WHAT TO PRODUCE - Using the records below, repeat exactly the lines from the one holding "(* ===== verification/SwitchSpec.v ===== *)" through the one holding "(** ** The tests as", both ends included, and no others.

AVAILABLE DATA -
<<<<
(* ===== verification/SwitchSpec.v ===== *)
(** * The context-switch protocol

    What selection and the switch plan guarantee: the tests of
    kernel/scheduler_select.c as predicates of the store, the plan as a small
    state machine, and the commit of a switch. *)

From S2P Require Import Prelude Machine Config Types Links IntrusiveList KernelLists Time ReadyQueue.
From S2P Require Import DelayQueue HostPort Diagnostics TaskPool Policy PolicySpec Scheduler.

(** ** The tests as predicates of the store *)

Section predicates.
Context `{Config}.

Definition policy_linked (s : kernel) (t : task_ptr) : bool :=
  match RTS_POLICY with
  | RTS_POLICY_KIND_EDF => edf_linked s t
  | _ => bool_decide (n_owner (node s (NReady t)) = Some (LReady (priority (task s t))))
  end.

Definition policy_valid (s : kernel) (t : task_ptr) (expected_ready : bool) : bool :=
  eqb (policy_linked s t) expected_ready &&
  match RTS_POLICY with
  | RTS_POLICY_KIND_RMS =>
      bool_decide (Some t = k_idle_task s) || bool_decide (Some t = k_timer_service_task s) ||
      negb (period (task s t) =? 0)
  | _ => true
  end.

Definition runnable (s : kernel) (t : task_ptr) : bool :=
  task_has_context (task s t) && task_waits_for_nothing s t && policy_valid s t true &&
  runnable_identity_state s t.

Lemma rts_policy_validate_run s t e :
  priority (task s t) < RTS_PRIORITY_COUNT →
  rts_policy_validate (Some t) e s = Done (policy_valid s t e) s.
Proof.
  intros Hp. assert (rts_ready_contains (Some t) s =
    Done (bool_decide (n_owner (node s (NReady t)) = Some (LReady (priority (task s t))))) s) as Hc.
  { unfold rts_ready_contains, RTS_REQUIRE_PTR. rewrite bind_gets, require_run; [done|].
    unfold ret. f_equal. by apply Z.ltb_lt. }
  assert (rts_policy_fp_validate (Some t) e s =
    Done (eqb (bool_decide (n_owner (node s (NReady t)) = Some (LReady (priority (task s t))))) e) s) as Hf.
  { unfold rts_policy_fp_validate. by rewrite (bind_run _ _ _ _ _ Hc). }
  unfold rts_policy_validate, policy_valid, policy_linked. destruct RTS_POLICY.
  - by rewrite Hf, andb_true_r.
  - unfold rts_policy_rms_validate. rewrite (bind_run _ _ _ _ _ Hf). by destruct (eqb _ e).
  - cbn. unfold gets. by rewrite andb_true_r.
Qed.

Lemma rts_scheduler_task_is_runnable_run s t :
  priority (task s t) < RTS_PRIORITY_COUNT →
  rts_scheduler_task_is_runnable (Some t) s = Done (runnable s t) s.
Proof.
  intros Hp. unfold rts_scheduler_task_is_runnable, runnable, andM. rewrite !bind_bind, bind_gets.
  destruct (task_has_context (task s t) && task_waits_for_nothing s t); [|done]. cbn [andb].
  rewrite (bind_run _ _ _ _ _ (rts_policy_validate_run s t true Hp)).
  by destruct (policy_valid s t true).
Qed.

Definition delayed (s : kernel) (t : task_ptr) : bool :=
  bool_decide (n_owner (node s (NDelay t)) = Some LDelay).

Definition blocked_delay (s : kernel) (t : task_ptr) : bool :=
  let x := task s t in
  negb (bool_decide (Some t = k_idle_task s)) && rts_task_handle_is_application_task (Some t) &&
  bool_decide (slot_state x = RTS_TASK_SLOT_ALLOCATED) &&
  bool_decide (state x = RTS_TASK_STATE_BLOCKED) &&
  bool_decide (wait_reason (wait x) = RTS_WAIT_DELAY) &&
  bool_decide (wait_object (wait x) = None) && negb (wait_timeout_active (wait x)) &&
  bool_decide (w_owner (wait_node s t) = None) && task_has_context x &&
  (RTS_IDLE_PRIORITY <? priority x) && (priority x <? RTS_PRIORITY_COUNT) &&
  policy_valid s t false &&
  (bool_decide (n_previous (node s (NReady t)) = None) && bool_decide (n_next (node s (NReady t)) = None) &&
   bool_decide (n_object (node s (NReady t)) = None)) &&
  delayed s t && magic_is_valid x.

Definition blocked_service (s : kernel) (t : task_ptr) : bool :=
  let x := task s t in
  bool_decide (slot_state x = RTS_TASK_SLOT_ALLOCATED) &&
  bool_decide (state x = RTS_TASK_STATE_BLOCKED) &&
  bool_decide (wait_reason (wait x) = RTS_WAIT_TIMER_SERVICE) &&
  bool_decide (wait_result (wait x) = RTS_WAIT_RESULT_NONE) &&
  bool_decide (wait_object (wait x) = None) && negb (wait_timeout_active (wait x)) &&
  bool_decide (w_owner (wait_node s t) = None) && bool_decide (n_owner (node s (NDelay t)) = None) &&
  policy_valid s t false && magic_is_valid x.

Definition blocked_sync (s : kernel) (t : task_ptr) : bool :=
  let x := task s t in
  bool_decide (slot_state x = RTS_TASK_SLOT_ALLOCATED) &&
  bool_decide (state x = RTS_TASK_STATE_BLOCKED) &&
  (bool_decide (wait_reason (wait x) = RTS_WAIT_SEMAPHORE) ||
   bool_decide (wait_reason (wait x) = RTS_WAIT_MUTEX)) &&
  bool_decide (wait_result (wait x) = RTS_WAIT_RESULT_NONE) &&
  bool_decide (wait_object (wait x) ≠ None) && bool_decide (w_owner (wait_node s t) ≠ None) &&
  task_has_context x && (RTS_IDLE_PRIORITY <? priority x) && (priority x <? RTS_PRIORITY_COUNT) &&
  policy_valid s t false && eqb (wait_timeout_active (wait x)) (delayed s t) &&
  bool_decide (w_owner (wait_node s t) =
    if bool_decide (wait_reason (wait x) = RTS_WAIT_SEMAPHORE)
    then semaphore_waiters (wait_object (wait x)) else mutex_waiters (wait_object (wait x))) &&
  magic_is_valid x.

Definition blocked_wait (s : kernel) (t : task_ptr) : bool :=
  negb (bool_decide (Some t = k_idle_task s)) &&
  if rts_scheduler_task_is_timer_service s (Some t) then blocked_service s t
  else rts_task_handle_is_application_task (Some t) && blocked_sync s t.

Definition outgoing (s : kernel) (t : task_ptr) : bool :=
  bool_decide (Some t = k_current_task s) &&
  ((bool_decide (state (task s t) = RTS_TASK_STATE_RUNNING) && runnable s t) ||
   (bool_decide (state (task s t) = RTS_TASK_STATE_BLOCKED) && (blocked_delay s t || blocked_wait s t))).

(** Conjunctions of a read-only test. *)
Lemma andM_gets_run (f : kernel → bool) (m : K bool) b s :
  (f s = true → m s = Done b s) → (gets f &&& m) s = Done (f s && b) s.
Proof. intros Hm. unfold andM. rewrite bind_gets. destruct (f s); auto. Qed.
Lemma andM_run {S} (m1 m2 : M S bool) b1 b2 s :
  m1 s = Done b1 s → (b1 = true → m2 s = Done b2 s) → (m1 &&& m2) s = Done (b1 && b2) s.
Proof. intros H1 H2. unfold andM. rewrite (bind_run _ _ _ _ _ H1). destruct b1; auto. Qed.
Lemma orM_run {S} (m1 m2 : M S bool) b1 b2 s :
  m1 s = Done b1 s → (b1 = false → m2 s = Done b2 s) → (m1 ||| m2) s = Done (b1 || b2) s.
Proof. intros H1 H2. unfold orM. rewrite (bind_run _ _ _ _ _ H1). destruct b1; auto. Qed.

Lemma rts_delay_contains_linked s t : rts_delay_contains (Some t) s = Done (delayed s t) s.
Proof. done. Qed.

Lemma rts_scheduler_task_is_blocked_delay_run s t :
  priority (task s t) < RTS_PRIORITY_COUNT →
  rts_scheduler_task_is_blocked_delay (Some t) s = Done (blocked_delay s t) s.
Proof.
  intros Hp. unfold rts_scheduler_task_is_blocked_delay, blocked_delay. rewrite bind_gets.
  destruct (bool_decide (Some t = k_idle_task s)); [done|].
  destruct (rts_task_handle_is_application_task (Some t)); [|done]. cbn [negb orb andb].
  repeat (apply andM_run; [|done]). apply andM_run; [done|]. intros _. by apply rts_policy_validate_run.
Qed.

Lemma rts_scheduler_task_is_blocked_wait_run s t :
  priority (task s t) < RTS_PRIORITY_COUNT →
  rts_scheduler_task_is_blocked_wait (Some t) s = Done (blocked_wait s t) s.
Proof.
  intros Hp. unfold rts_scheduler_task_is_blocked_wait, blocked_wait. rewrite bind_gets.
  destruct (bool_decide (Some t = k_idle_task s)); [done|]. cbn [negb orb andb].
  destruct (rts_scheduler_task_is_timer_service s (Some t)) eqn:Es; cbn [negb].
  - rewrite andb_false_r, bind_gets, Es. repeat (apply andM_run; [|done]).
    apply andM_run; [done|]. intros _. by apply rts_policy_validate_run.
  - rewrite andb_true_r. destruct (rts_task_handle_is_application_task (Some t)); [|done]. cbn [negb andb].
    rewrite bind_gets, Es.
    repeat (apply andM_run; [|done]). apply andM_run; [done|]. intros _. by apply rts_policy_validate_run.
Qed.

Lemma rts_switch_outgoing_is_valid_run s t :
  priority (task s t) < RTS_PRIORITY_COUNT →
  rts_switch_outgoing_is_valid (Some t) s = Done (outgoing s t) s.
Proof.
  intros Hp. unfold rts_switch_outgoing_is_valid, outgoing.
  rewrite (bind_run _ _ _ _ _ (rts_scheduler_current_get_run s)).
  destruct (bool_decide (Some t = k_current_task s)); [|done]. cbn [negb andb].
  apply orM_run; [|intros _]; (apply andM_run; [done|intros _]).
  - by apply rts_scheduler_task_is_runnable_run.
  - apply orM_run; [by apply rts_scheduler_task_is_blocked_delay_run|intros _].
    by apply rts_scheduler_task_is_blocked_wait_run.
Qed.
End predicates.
>>>>
<<<<
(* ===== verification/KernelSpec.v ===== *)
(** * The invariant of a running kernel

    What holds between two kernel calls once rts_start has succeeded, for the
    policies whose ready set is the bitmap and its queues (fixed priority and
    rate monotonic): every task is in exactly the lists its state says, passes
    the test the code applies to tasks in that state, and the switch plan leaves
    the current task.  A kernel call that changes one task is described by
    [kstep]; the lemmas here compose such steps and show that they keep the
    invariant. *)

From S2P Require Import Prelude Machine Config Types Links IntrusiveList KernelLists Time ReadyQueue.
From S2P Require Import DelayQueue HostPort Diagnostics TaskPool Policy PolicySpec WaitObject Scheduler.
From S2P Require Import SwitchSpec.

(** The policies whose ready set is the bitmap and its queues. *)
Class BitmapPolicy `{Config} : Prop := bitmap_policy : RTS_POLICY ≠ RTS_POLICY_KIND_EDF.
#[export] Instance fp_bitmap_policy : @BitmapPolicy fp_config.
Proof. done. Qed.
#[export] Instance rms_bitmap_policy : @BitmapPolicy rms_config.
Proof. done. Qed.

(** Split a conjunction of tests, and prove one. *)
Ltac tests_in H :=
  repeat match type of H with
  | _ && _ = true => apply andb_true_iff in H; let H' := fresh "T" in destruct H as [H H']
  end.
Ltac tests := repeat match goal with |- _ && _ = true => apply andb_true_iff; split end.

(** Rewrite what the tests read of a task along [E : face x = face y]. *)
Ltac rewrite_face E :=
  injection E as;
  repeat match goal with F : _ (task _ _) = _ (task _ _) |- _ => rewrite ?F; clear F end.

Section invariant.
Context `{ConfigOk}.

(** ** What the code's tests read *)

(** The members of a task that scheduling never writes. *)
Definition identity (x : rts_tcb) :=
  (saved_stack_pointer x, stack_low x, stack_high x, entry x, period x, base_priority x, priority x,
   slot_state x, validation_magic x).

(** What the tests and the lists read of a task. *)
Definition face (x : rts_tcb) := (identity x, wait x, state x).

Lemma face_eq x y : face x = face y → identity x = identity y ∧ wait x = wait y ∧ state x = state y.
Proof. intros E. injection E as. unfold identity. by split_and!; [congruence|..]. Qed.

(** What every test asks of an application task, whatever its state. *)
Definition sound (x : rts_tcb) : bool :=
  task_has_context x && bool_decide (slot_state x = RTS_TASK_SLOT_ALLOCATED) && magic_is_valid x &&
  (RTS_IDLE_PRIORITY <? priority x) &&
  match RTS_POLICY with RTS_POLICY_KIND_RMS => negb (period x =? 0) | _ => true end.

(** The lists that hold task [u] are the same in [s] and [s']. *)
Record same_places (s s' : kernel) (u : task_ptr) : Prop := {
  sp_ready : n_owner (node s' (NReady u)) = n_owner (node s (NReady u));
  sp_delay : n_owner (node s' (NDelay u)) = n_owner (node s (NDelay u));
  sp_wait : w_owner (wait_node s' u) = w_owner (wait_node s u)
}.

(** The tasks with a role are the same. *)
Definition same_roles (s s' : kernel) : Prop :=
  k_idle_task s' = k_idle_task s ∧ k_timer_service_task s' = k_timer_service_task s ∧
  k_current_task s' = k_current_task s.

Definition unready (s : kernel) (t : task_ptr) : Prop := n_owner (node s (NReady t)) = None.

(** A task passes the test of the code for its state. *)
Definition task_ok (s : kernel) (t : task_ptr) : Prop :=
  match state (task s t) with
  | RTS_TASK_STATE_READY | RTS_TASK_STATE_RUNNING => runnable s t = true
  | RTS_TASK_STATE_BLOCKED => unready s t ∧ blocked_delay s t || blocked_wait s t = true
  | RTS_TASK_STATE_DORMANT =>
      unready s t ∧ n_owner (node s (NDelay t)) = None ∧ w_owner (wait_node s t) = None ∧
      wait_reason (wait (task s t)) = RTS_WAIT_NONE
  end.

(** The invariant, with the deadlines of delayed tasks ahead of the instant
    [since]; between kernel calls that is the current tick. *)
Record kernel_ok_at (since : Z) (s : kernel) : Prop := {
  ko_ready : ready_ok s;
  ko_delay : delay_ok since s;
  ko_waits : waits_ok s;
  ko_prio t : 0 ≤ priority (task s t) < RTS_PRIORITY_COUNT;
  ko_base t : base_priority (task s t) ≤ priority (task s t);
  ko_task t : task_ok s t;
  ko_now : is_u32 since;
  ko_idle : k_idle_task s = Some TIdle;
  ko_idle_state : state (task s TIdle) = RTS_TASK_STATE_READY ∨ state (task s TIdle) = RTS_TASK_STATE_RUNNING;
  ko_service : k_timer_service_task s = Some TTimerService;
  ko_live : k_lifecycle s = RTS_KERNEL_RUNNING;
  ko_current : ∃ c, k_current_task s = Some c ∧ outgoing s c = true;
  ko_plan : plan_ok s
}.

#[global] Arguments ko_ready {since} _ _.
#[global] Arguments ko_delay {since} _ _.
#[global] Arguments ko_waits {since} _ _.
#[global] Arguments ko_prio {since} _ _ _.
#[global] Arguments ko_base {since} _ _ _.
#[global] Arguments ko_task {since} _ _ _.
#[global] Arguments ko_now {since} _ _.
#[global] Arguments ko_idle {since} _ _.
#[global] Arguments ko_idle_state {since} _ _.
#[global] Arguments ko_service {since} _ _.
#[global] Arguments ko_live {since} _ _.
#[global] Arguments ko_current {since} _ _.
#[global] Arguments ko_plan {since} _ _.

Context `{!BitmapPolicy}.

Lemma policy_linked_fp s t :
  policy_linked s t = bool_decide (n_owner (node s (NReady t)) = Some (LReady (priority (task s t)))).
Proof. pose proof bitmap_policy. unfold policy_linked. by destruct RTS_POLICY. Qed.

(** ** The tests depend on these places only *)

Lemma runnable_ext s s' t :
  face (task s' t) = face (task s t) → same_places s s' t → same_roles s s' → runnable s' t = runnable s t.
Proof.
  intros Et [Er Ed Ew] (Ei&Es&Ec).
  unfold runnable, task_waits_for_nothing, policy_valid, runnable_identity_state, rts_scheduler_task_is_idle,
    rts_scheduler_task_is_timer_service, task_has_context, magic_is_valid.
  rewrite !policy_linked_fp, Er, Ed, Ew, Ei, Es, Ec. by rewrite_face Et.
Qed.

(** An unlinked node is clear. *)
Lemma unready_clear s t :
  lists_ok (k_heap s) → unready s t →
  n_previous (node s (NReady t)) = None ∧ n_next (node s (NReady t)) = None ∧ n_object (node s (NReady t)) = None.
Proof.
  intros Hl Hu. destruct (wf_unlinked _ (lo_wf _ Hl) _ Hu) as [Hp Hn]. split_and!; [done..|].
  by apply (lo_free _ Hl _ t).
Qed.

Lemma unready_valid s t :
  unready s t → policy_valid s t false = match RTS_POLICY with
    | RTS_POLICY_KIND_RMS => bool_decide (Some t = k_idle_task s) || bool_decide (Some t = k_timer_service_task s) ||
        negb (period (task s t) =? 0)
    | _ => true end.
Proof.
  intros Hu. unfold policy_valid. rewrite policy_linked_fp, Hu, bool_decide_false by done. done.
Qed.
>>>>
<<<<
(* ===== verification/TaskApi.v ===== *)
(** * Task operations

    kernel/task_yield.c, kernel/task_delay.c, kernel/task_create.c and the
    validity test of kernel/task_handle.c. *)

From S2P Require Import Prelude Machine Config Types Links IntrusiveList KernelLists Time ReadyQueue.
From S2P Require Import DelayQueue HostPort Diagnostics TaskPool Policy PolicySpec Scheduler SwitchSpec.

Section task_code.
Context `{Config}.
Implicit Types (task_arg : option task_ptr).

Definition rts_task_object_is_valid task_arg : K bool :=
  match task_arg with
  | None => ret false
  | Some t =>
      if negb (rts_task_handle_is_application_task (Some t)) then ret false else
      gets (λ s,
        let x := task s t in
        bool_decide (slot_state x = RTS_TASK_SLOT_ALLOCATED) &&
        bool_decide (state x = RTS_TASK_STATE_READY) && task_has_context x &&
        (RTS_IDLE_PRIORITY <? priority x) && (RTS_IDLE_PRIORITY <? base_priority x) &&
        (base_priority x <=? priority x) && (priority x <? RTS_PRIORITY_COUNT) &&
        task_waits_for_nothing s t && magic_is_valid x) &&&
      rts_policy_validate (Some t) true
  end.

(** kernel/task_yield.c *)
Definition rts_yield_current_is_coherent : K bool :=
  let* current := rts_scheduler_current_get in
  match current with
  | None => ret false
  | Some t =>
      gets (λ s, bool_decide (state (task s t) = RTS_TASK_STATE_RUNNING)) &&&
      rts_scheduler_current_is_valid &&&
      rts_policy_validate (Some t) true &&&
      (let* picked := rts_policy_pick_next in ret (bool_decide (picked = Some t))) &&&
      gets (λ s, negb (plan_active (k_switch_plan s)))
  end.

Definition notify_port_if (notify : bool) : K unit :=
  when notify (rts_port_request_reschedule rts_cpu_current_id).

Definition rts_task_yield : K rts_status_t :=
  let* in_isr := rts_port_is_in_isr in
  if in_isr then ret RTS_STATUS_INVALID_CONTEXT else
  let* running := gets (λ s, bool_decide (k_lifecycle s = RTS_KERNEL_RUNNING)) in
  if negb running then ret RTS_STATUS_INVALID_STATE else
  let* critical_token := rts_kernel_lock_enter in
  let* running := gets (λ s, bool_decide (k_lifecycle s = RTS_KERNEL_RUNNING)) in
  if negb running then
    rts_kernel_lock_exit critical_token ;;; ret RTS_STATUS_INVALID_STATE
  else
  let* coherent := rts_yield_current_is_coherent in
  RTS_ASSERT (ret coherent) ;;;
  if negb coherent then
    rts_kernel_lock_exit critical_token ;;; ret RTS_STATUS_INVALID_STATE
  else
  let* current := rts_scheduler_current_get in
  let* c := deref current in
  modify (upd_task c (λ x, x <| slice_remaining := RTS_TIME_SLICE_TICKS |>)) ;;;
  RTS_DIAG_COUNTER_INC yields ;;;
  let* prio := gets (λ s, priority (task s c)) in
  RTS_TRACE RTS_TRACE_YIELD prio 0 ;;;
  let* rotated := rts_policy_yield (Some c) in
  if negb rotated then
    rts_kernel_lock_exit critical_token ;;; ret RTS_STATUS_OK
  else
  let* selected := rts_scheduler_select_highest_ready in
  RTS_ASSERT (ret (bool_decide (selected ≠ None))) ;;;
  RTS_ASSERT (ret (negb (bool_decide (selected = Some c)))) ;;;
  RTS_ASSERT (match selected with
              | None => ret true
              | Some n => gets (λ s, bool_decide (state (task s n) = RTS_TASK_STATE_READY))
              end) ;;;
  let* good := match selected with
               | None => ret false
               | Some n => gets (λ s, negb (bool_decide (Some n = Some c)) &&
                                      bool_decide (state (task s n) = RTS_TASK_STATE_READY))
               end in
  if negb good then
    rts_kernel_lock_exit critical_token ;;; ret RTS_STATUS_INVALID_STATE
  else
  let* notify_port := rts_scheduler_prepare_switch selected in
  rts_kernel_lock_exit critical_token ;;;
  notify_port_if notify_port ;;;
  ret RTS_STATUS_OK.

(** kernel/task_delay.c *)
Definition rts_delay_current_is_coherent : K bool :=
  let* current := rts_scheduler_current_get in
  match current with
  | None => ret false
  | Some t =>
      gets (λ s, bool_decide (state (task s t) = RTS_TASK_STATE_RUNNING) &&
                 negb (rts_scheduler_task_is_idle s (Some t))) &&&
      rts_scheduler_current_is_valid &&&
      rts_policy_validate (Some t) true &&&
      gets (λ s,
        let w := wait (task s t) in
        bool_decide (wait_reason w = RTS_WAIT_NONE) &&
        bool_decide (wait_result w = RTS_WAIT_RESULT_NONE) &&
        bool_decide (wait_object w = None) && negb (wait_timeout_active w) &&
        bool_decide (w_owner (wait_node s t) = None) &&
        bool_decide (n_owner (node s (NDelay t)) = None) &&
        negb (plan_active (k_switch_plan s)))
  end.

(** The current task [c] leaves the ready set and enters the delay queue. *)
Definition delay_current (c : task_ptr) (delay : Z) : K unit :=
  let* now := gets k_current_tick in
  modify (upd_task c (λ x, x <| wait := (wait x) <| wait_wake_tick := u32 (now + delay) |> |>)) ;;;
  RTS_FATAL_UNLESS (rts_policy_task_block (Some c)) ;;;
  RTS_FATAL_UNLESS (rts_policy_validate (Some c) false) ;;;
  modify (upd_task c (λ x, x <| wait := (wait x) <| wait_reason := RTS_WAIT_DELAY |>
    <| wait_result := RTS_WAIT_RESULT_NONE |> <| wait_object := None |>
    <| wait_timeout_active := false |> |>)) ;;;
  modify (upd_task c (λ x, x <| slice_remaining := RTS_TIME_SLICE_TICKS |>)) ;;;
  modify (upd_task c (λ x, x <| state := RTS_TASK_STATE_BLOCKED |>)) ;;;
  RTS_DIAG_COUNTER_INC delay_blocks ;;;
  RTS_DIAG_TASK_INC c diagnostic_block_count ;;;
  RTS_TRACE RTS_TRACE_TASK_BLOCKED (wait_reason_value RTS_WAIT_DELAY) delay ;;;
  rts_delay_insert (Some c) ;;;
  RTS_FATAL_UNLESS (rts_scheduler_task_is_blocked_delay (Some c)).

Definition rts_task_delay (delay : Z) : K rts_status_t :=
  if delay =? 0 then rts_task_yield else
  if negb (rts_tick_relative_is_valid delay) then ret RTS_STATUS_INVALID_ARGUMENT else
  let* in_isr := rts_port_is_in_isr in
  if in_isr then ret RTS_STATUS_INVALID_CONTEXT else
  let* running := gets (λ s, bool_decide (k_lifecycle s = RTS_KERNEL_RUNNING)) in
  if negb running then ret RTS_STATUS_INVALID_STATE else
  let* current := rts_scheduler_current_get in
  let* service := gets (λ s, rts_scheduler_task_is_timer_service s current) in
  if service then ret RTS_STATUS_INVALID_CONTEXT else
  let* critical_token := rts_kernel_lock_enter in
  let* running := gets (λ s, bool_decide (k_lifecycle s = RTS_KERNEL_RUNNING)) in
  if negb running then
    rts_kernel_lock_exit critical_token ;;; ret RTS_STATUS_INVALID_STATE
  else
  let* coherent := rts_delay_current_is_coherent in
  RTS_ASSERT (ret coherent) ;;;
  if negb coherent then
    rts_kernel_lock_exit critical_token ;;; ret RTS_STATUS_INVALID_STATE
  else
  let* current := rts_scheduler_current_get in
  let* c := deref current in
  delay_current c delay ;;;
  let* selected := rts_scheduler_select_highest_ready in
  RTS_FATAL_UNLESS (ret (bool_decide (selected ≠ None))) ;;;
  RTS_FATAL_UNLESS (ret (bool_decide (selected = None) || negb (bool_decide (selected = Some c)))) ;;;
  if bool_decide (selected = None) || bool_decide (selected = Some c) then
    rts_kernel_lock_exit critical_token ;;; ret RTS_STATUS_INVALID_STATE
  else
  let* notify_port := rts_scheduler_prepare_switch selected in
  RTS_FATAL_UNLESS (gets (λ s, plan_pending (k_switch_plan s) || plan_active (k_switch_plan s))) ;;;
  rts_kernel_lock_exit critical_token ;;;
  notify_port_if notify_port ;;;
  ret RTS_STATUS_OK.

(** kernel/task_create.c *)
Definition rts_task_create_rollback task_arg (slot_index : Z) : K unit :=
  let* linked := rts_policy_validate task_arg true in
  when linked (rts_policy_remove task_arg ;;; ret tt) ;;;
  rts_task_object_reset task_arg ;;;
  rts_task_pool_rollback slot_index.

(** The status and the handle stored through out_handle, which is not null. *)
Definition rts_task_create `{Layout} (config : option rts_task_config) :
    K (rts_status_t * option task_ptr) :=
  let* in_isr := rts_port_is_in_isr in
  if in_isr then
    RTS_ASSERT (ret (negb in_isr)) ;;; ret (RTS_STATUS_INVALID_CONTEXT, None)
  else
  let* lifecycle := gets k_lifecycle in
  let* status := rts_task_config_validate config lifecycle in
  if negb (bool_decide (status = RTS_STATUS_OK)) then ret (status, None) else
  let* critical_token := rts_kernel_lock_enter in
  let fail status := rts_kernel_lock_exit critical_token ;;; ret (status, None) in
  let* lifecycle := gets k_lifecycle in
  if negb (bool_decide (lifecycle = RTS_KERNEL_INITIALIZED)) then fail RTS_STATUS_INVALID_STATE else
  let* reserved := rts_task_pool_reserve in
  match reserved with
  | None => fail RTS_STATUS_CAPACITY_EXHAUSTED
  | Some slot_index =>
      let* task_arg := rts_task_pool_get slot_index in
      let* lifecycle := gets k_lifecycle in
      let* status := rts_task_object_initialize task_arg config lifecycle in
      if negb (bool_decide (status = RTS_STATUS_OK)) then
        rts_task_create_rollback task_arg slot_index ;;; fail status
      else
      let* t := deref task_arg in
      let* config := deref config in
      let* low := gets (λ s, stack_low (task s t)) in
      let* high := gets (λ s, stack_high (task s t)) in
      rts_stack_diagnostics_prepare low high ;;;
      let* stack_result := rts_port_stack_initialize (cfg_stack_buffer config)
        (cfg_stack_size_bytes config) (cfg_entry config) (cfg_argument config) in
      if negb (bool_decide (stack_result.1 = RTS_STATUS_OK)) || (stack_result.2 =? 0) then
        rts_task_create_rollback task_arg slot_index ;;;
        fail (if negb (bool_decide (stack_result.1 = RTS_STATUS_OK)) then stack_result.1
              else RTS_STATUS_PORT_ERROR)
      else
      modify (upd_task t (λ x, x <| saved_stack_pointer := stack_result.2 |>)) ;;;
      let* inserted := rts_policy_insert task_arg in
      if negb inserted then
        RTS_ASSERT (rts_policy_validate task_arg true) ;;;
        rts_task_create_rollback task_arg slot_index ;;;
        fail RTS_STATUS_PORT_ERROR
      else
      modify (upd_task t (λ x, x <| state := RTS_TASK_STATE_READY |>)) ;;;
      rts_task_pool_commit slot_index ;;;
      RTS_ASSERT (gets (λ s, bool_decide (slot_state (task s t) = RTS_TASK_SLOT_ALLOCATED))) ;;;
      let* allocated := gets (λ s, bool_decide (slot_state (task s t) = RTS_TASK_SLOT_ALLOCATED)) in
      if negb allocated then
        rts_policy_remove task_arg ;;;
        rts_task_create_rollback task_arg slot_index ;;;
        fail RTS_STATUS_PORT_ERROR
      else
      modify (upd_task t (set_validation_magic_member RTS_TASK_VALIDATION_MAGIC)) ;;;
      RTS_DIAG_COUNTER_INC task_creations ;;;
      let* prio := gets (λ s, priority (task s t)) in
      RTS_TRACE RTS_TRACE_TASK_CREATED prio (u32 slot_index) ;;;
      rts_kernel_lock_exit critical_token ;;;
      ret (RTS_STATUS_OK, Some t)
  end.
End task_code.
>>>>
FINISHED EXERCISE -
(* ===== verification/SwitchSpec.v ===== *)
(** * The context-switch protocol

    What selection and the switch plan guarantee: the tests of
    kernel/scheduler_select.c as predicates of the store, the plan as a small
    state machine, and the commit of a switch. *)

From S2P Require Import Prelude Machine Config Types Links IntrusiveList KernelLists Time ReadyQueue.
From S2P Require Import DelayQueue HostPort Diagnostics TaskPool Policy PolicySpec Scheduler.

(** ** The tests as predicates of the store *)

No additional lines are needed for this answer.